BEGIN

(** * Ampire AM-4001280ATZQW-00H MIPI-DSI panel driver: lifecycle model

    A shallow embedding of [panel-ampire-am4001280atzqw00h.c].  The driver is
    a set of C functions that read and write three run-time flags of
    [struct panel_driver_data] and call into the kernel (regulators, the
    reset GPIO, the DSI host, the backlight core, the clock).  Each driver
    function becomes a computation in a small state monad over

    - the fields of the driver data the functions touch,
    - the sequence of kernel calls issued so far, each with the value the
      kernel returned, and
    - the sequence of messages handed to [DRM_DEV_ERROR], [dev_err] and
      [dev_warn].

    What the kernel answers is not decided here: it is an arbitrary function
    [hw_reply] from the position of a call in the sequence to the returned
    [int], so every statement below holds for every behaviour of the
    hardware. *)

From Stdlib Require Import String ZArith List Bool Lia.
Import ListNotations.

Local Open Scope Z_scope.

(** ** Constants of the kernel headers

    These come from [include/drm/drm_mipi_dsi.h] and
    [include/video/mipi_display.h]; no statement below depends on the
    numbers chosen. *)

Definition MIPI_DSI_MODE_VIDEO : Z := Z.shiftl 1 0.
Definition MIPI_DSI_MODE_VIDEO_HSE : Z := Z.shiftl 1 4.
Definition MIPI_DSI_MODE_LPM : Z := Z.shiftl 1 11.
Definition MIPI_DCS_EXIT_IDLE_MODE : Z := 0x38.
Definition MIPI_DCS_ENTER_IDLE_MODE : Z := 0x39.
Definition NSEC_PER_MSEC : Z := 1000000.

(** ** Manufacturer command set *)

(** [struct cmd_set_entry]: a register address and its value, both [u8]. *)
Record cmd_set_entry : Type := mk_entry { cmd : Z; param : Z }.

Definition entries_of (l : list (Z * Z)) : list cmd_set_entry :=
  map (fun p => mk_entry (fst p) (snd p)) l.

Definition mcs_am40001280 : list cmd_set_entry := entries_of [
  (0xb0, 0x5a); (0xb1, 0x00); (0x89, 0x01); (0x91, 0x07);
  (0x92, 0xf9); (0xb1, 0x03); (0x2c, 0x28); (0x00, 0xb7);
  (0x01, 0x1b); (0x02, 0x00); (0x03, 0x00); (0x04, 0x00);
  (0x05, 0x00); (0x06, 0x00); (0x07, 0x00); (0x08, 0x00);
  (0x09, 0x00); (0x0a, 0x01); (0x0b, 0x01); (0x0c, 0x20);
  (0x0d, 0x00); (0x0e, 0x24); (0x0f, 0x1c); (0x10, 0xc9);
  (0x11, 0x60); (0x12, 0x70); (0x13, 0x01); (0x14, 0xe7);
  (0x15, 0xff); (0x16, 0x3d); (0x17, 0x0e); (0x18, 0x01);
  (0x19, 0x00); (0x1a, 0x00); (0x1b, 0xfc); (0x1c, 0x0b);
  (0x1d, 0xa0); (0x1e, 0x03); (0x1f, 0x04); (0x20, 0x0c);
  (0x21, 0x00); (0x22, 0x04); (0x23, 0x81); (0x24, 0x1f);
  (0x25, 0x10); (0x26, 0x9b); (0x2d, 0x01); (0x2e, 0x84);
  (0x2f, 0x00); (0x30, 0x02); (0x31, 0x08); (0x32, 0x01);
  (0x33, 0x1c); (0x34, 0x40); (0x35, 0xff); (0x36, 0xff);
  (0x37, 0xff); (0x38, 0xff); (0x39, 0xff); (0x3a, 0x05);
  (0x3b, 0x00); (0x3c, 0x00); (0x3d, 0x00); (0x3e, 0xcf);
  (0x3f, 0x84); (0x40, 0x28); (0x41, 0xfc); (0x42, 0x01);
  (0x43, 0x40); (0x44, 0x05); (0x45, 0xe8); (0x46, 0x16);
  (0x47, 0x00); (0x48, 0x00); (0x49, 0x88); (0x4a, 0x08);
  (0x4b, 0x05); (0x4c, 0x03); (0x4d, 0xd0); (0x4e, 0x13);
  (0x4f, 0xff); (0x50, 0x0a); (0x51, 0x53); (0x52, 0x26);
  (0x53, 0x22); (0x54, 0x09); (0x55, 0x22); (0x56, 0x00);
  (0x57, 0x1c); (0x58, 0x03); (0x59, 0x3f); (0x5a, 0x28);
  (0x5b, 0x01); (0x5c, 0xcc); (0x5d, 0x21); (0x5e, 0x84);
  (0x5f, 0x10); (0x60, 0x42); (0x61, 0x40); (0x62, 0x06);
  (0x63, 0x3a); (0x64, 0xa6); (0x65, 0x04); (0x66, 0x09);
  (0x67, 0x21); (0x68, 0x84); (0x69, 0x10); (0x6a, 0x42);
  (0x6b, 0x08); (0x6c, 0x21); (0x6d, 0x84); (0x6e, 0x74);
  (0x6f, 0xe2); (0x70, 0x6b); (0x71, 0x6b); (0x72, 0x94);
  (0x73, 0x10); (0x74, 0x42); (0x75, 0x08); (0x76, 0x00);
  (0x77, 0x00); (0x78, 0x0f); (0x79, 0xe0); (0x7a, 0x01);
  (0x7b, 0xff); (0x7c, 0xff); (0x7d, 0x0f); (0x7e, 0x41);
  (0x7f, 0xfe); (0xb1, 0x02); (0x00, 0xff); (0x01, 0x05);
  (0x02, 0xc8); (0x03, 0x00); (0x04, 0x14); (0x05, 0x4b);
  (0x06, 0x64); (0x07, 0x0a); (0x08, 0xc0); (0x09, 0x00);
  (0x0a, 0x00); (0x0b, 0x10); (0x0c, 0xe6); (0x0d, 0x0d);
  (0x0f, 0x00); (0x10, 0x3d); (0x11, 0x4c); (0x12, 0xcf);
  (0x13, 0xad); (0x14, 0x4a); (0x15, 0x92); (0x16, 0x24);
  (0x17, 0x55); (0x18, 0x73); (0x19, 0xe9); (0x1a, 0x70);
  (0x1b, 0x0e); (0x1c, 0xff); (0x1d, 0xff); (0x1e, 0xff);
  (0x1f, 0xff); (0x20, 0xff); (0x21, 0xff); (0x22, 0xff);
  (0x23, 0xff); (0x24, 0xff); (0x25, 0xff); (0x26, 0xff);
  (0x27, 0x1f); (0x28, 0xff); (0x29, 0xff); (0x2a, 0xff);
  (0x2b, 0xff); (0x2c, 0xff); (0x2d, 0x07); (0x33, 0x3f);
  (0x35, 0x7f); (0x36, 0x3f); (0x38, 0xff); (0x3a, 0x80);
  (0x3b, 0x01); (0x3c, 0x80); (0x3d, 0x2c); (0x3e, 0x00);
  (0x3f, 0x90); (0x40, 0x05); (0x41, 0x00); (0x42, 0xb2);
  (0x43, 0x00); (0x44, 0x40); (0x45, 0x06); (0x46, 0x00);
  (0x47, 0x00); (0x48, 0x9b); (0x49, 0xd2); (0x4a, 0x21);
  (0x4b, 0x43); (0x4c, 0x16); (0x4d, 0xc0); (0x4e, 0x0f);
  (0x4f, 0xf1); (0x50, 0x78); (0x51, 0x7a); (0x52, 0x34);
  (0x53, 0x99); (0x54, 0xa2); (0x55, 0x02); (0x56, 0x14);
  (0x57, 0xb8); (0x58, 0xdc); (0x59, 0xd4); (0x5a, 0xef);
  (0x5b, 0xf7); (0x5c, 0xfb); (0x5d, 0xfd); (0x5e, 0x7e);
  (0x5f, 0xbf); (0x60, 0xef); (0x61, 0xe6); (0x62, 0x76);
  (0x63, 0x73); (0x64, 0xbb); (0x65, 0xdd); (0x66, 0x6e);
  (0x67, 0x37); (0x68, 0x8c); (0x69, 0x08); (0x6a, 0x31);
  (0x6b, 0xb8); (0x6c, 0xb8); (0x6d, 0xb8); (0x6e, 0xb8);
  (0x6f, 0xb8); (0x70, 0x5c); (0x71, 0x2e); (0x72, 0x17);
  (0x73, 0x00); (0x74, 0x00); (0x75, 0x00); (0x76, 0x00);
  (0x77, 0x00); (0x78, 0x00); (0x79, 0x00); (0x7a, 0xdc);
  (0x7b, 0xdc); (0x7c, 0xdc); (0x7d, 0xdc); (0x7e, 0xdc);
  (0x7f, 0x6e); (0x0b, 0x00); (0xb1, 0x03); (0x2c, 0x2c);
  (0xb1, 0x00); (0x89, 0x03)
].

END

Tally the lines of the data that hold the string "value". Answer with the number and nothing more.

2